Copyright © Janice Tracy, Mississippi Memories

Tuesday, January 27, 2009

Italians in the Delta

Yesterday, I wrote a post here in which I mentioned that a few small towns in the Mississippi Delta have Italian-sounding names. Although I recall that my parents and grandparents knew a few Italian families in the Delta, and I knew others with Italian ancestry when I was growing up in Jackson, I knew very little about how or why these families or their ancestors had settled in Mississippi. I recall reading that many Italian immigrants had settled along the Mississippi River after their arrival into the Port of New Orleans, and some had traveled further north, making their way to the river towns of Natchez and Vicksburg. Since I wanted to know more about Italians in the Delta, today I decided to do a little research to answer my own question about how, and maybe why, these people had settled in the Delta. As a result of that research, with the help of my loyal friend, Google, I found "Mississippi History Now," the online publication of the Mississippi Historical Association, and in it a feature story written by Charles Reagan Wilson, Ph.D.

Wilson's story, "Italians in Mississippi," is well researched and written, and I encourage you to read the story in its entirety by using the link provided. Although Mr. Wilson's feature story more than adequately answered my original question about Italian settlers in the Mississippi Delta, I was surprised by some of what I read. I was not surprised to hear that many of the Italians who traveled up the river in the 1880's ended up working as laborers on the levees and as farm laborers. In order to have work, other immigrants worked in these types of jobs, as well. More often than not, it was the only way many could make a living after arriving in a new and different country, where their own ethnicity and language were huge barriers.

According to Wilson, however, others who settled in the Mississippi Delta went there as a result of American "labor agents" who imported them from central Italy into Ellis Island in New York. The Italians who came into the United States in this manner traveled directly from New York to the Mississippi Delta to work on plantations there, through pre-arrangements with the owners of those Delta plantations. Workers who came in by these means were already indebted to the plantation owners when they arrived, since the owners had paid for their transportation. Once the Italians began work on the plantation, their wages were withheld by the owner as repayment for what monies he had already paid to the "labor agent."

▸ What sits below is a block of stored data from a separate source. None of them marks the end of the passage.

(** * goes: the aggregate rebuild pipeline, the projection-job event cache
      and the fan-in helper

    Shallow embedding of
    - [aggregate/stream] (accept / group / emit goroutines of [stream.NewOf]),
    - [projection/job]   ([continuousJob], [baseJob], [cache.ensure]),
    - [helper/streams]   ([FanIn]),
    - [event/stream]     ([Drain]).

    Goroutines are embedded as transition systems: every blocking channel
    operation of the source is a program point, every rendezvous a labelled
    step.  Slices that the source shares between a job and its callers live
    in an explicit heap so that aliasing is visible. *)

From stdpp Require Import base option numbers list sorting relations gmap sets strings.

Open Scope Z_scope.

(** ** Event model *)

Module event.

(** [uuid.UUID]: a 128-bit identifier, kept as its numeric value;
    [uuid.Nil] is [0]. *)
Definition UUID := N.

(** An event as its accessors show it: [ID], [Name], [Time] (nanoseconds),
    the aggregate tuple returned by [Aggregate()], and the one capability of
    the payload the pipeline probes, [SoftDelete() bool]. *)
Record Event := {
  ID : UUID;
  Name : string;
  Time : Z;
  AggregateName : string;
  AggregateID : UUID;
  AggregateVersion : Z;
  SoftDelete : bool
}.

Inductive Sorting :=
  SortTime | SortAggregateName | SortAggregateID | SortAggregateVersion.

Inductive SortDirection := SortAsc | SortDesc.

Record SortOptions := { Sort_ : Sorting; Dir : SortDirection }.

Definition compareBy (s : Sorting) (a b : Event) : comparison :=
  match s with
  | SortTime => Z.compare (Time a) (Time b)
  | SortAggregateName => String.compare (AggregateName a) (AggregateName b)
  | SortAggregateID => N.compare (AggregateID a) (AggregateID b)
  | SortAggregateVersion => Z.compare (AggregateVersion a) (AggregateVersion b)
  end.

(** [before s dir a b]: [a] has to come strictly before [b]. *)
Definition before (s : Sorting) (dir : SortDirection) (a b : Event) : bool :=
  match dir, compareBy s a b with
  | SortAsc, Lt => true
  | SortDesc, Gt => true
  | _, _ => false
  end.

Fixpoint insertSorted (s : Sorting) (dir : SortDirection)
    (x : Event) (l : list Event) : list Event :=
  match l with
  | [] => [x]
  | y :: l' =>
      if before s dir y x then y :: insertSorted s dir x l' else x :: y :: l'
  end.

(** Modelled from the spec: [event.Sort] is called by the emit stage but its
    file is not among the sources.  The spec describes the sorter as a
    stable sort on the given key; this is a stable insertion sort that
    returns a new list and leaves its argument alone. *)
Definition Sort (events : list Event) (s : Sorting) (dir : SortDirection)
    : list Event :=
  foldr (insertSorted s dir) [] events.

End event.

(** ** Aggregates and the consistency validator *)

Module aggregate.
Import event.

Record Ref := { Name : string; ID : UUID }.

(** Modelled from the spec: the aggregate base type is not among the
    sources.  An aggregate has a reference, a current version, and the
    events replayed on it so far. *)
Record Aggregate := {
  AggregateName : string;
  AggregateID : UUID;
  AggregateVersion : Z;
  Applied : list Event
}.

Definition Option := Aggregate → Aggregate.


(** Modelled from the spec: [aggregate.New(name, id, opts...)]; without
    options the aggregate is fresh, at version 0. *)
Definition New (name : string) (id : UUID) (opts : list Option) : Aggregate :=
  foldl (λ a opt, opt a)
    {| AggregateName := name; AggregateID := id;
       AggregateVersion := 0; Applied := [] |} opts.

Inductive ErrorKind :=
| AggregateIdentityMismatch
| UnexpectedStartVersion (expected got : Z)
| VersionGap (at_ : nat) (expected got : Z).

#[global] Instance Ref_eq_dec : EqDecision Ref.
Proof. solve_decision. Defined.

(** A tagged consistency error; it names the aggregate it was raised for. *)
Record ConsistencyError := { Kind : ErrorKind; Aggregate_ : Ref }.

Definition sameIdentity (name : string) (id : UUID) (e : Event) : bool :=
  bool_decide (event.AggregateName e = name ∧ event.AggregateID e = id).

(** Third rule of the validator: [E[i].version = E[i-1].version + 1];
    [i] is the index of the first event of [events] in [E]. *)
Fixpoint checkGaps (i : nat) (prev : Z) (events : list Event) : option ErrorKind :=
  match events with
  | [] => None
  | e :: rest =>
      if bool_decide (event.AggregateVersion e = prev + 1)
      then checkGaps (S i) (event.AggregateVersion e) rest
      else Some (VersionGap i (prev + 1) (event.AggregateVersion e))
  end.

Definition checkVersions (v0 : Z) (events : list Event) : option ErrorKind :=
  match events with
  | [] => None
  | e :: rest =>
      if bool_decide (event.AggregateVersion e = v0 + 1)
      then checkGaps 1 (event.AggregateVersion e) rest
      else Some (UnexpectedStartVersion (v0 + 1) (event.AggregateVersion e))
  end.

(** Modelled from the spec: [aggregate.ValidateConsistency] is not among the
    sources.  The three rules of the validator in the order the spec lists
    them: identity of every event, start version, then no gap; the first
    violation is returned, [None] stands for a nil error. *)
Definition ValidateConsistency (a : Aggregate) (events : list Event)
    : option ConsistencyError :=
  let ref := {| Name := AggregateName a; ID := AggregateID a |} in
  if forallb (sameIdentity (AggregateName a) (AggregateID a)) events
  then (λ k, {| Kind := k; Aggregate_ := ref |})
         <$> checkVersions (AggregateVersion a) events
  else Some {| Kind := AggregateIdentityMismatch; Aggregate_ := ref |}.

(** Modelled from the spec: [aggregate.ApplyHistory] replays the events on
    the aggregate; afterwards its version is the last event's version. *)
Definition ApplyHistory (a : Aggregate) (events : list Event) : Aggregate :=
  {| AggregateName := AggregateName a; AggregateID := AggregateID a;
     AggregateVersion :=
       default (AggregateVersion a) (event.AggregateVersion <$> last events);
     Applied := Applied a ++ events |}.

End aggregate.

Module softdelete.
(** Modelled from the spec: [softdelete.SoftDeleted] is not among the
    sources; a group is soft-deleted when any of its events carries the
    soft-delete marker. *)
Definition SoftDeleted (events : list event.Event) : bool :=
  existsb event.SoftDelete events.
End softdelete.

(** ** The rebuild pipeline ([aggregate/stream]) *)

Module stream.
Import event.

Record options := {
  isSorted : bool;
  isGrouped : bool;
  validateConsistency : bool;
  withSoftDeleted : bool;
  filters : list (Event → bool)
}.

Definition Option := options → options.

Definition Sorted (v : bool) : Option := λ o,
  {| isSorted := v; isGrouped := isGrouped o;
     validateConsistency := validateConsistency o;
     withSoftDeleted := withSoftDeleted o; filters := filters o |}.

Definition Grouped (v : bool) : Option := λ o,
  {| isSorted := isSorted o; isGrouped := v;
     validateConsistency := validateConsistency o;
     withSoftDeleted := withSoftDeleted o; filters := filters o |}.

Definition ValidateConsistency (v : bool) : Option := λ o,
  {| isSorted := isSorted o; isGrouped := isGrouped o;
     validateConsistency := v;
     withSoftDeleted := withSoftDeleted o; filters := filters o |}.

Definition Filter (fns : list (Event → bool)) : Option := λ o,
  {| isSorted := isSorted o; isGrouped := isGrouped o;
     validateConsistency := validateConsistency o;
     withSoftDeleted := withSoftDeleted o; filters := filters o ++ fns |}.
(** C10: no step of [ws_steal] modifies [bottom], the capacity or any slot
    of the task array, in any interleaving; the only step that changes the
    deque is the successful compare-and-swap, which finds [top] as read,
    increments it by one and returns the item read.  Run alone on a deque
    satisfying the invariant, a steal from a non-empty deque returns the
    item at slot [top mod capacity] and increments [top] by exactly one; a
    steal that finds [top >= bottom] returns NULL and leaves the deque
    unchanged, and so does one whose compare-and-swap finds [top]
    changed. *)
Theorem ws_steal_frame :
  (forall o q f,
     bottom (steal_step o q f).1 = bottom q /\
     tasks (steal_step o q f).1 = tasks q /\
     capacity (steal_step o q f).1 = capacity q) /\
  (forall o q f,
     (steal_step o q f).1 <> q ->
     spc f = S_cas /\ top q = s_t f /\
     top (steal_step o q f).1 = CInt.wrap_int (top q + 1) /\
     (CInt.INT_MIN <= top q < CInt.INT_MAX ->
      top (steal_step o q f).1 = top q + 1) /\
     steal_returned (steal_step o q f).2 = Some (s_task f)) /\
  (forall o q f,
     spc f = S_cas -> top q <> s_t f ->
     (steal_step o q f).1 = q /\
     steal_returned (steal_step o q f).2 = Some NULL) /\
  (forall q,
     bottom q <= top q ->
     (ws_steal q).1 = q /\ steal_returned (ws_steal q).2 = Some NULL) /\
  (forall q,
     wsq_ok q -> top q < bottom q ->
     exists x,
       tasks q !! Z.to_nat (top q mod capacity q) = Some x /\
       steal_returned (ws_steal q).2 = Some x /\
       (ws_steal q).1 = mkWSQ (tasks q) (top q + 1) (bottom q) (capacity q)).
Proof.
  split_and!.
  - intros o q f.
    destruct (steal_step_effect o q f) as [->|(_ & _ & ->)]; done.
  - intros o q f Hne.
    destruct (steal_step_effect o q f) as [|(Hpc & Ht & ->)]; [done|].
    simpl. split_and!; try done.
    intros Hr. apply CInt.wrap_int_id. unfold CInt.in_int. lia.
  - intros o q f Hpc Hne. unfold steal_step. rewrite Hpc.
    by destruct (Z.eqb_spec (top q) (s_t f)).
  - intros q Hle. by rewrite ws_steal_empty.
  - intros q [Ht Ho Hs Hb Hc Hl] Hlt.
    destruct (slot_ok (top q) q) as [Hslot Hin]; [lia|lia|done|].
    destruct (lookup_lt_is_Some_2 (tasks q) (slot (top q) q) Hin) as [x Hx].
    exists x. rewrite (ws_steal_takes q x) by (done || lia).
    rewrite <- Hslot. simpl.
    rewrite CInt.wrap_int_id
      by (unfold CInt.in_int, CInt.INT_MIN, CInt.INT_MAX in *; lia).
    done.
Qed.

Lemma ws_steal_frame_witness :
  ws_steal three_of_four
  = (mkWSQ [11; 12; 13; 0] 1 3 4, mkSteal (S_ret 11) 0 3 11) /\
  race_lost.1 = mkWSQ [21; 0] 1 1 2 /\
  race_lost.2 !! 1%nat = Some (mkSteal S_cas 0 1 21) /\
  (steal_step () race_lost.1 (mkSteal S_cas 0 1 21)).1 = race_lost.1 /\
  steal_returned (steal_step () race_lost.1 (mkSteal S_cas 0 1 21)).2
  = Some NULL.
Proof.
  do 3 (split; [reflexivity|]).
  destruct ws_steal_frame as (_ & _ & Hlost & _).
  apply (Hlost () race_lost.1 (mkSteal S_cas 0 1 21)); [reflexivity|].
  vm_compute. discriminate.
Defined.

(** *** The owner and the thieves together *)

(** One owner pushes task after task while any number of thieves steal. *)
Inductive worker :=
| Owner (f : push_frame)
| Thief (f : steal_frame).

Definition worker_step (task : Z) (q : WorkStealingQueue) (w : worker)
  : WorkStealingQueue * worker :=
  match w with
  | Owner f =>
      if push_done f then (q, Owner (push_start task))
      else let '(q', f') := push_step () q f in (q', Owner f')
  | Thief f =>
      if steal_done f then (q, Thief steal_start)
      else let '(q', f') := steal_step () q f in (q', Thief f')
  end.

Definition crew (task : Z) (thieves : nat) : list worker :=
  Owner (push_start task) :: replicate thieves (Thief steal_start).

(** States reached by steps taken while [bottom] can still be
    incremented. *)
Inductive crew_reachable (init : WorkStealingQueue * list worker)
  : WorkStealingQueue * list worker -> Prop :=
| crew_init : crew_reachable init init
| crew_step c ev :
    crew_reachable init c -> bottom c.1 < CInt.INT_MAX ->
    crew_reachable init (sched_step worker_step c ev).

(** What the owner knows at each program point. *)
Definition owner_ok (q : WorkStealingQueue) (f : push_frame) : Prop :=
  match ppc f with
  | P_load_bottom | P_ret _ => True
  | P_load_top => p_b f = bottom q
  | P_write | P_publish =>
      p_b f = bottom q /\ p_t f <= top q /\ p_b f - p_t f < capacity q
  | P_fault => False
  end.

(** What a thief knows at each program point: the index it read is behind
    [top], and while [top] still is that index the slot holds the item it
    read. *)
Definition thief_ok (q : WorkStealingQueue) (f : steal_frame) : Prop :=
  match spc f with
  | S_load_top | S_ret _ => True
  | S_load_bottom => 0 <= s_t f <= top q
  | S_read => 0 <= s_t f <= top q /\ s_t f < s_b f <= bottom q
  | S_cas =>
      0 <= s_t f <= top q /\ s_t f < s_b f <= bottom q /\
      (top q = s_t f -> tasks q !! slot (s_t f) q = Some (s_task f))
  | S_fault => False
  end.

(** What every step guarantees to the thieves: the indices only grow and
    no live slot is overwritten. *)
Definition live_kept (q q' : WorkStealingQueue) : Prop :=
  capacity q' = capacity q /\ top q <= top q' /\ bottom q <= bottom q' /\
  forall t, top q' <= t < bottom q ->
            tasks q' !! slot t q' = tasks q !! slot t q.

Definition crew_inv (c : WorkStealingQueue * list worker) : Prop :=
  wsq_ok c.1 /\ 0 < capacity c.1 /\
  exists f ths, c.2 = Owner f :: (Thief <$> ths) /\
                owner_ok c.1 f /\ Forall (thief_ok c.1) ths.

Lemma live_kept_refl q : live_kept q q.
Proof. unfold live_kept. split_and!; (done || lia). Qed.

Lemma thief_ok_stable q q' f : live_kept q q' -> thief_ok q f -> thief_ok q' f.
Proof.
  intros (Hc & Ht & Hb & Hlive). unfold thief_ok.
  destruct (spc f); try done; try lia.
  intros (H1 & H2 & H3). split_and!; try lia.
    intros Heq. rewrite Hlive by lia. apply H3. lia.
Qed.

Lemma owner_ok_stable q q' f :
  capacity q' = capacity q -> bottom q' = bottom q -> top q <= top q' ->
  owner_ok q f -> owner_ok q' f.
Proof.
  intros Hc Hb Ht. unfold owner_ok. rewrite Hc, Hb.
  destruct (ppc f); try done; lia.
Qed.

(** Two indices less than the capacity apart are in different slots. *)
Lemma slot_apart i j q :
  0 <= i -> i < j -> j - i < capacity q -> j <= CInt.INT_MAX ->
  slot i q <> slot j q.
Proof.
  intros Hi Hij Hc Hj. unfold slot, CInt.INT_MAX in *.
  rewrite !CInt.to_size_t_id by lia. intros Heq.
  pose proof (Z.mod_pos_bound i (capacity q) ltac:(lia)) as Hbi.
  pose proof (Z.mod_pos_bound j (capacity q) ltac:(lia)) as Hbj.
  assert (i mod capacity q = j mod capacity q) as Hm by lia.
  assert ((j - i) mod capacity q = 0) as Hz.
  { rewrite Zminus_mod, Hm, Z.sub_diag. apply Z.mod_0_l. lia. }
  rewrite Z.mod_small in Hz by lia. lia.
Qed.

One very well-documented example of this type of arrangement occurred when Italians arrived in 1895 at Sunnyside, a plantation near Greenville, Mississippi, established by planter, lawyer, and politician, LeRoy Percy. Percy's son, poet William Alexander Percy, who was a planter himself, wrote about the work ethic and the evolving Mississippi culture of Italian workers in his book "Lanterns on the Levee: The Recollections of a Planters Son." According to Wilson's story, Tennessee Williams based one of his plays, "27 Wagons Full of Cotton," on the involvement of Italian workers in plantation life. Some may recall this Broadway play later was made into a movie named "Baby Doll."

Later, Sicilian sugar cane workers who had first settled in Louisiana after arriving at the Port of New Orleans, gradually migrated up river to the Greenville, Mississippi area. Although there were social and cultural differences between the two groups of Italians, those who had ties to the central farming region of Italy and those who were from Sicily, they were all united by their Italian ancestry and their Catholic religion. According to Wilson, Greenville, Mississippi became the home of "the largest population of Sicilian immigrants of anywhere in the Delta."

Wilson, a professor of history and the director of the Center for the Study of Southern Culture at the University of Mississippi, concludes this extensive feature story with his unbiased discussion of some of the social and cultural prejudices felt and experienced by Italians in Mississippi, including those that dealt specifically with ethnicity, skin-color, and religion.

Whether you are a Mississippian with Italian ancestry or someone who is not, this well-told story by Dr. Wilson is both enjoyable and enlightening. I hope you will read it and enjoy it as much as I did.

1 comment:

  1. Janice, thanks for the informative post. I really enjoyed reading it and learning a bit more about our great state!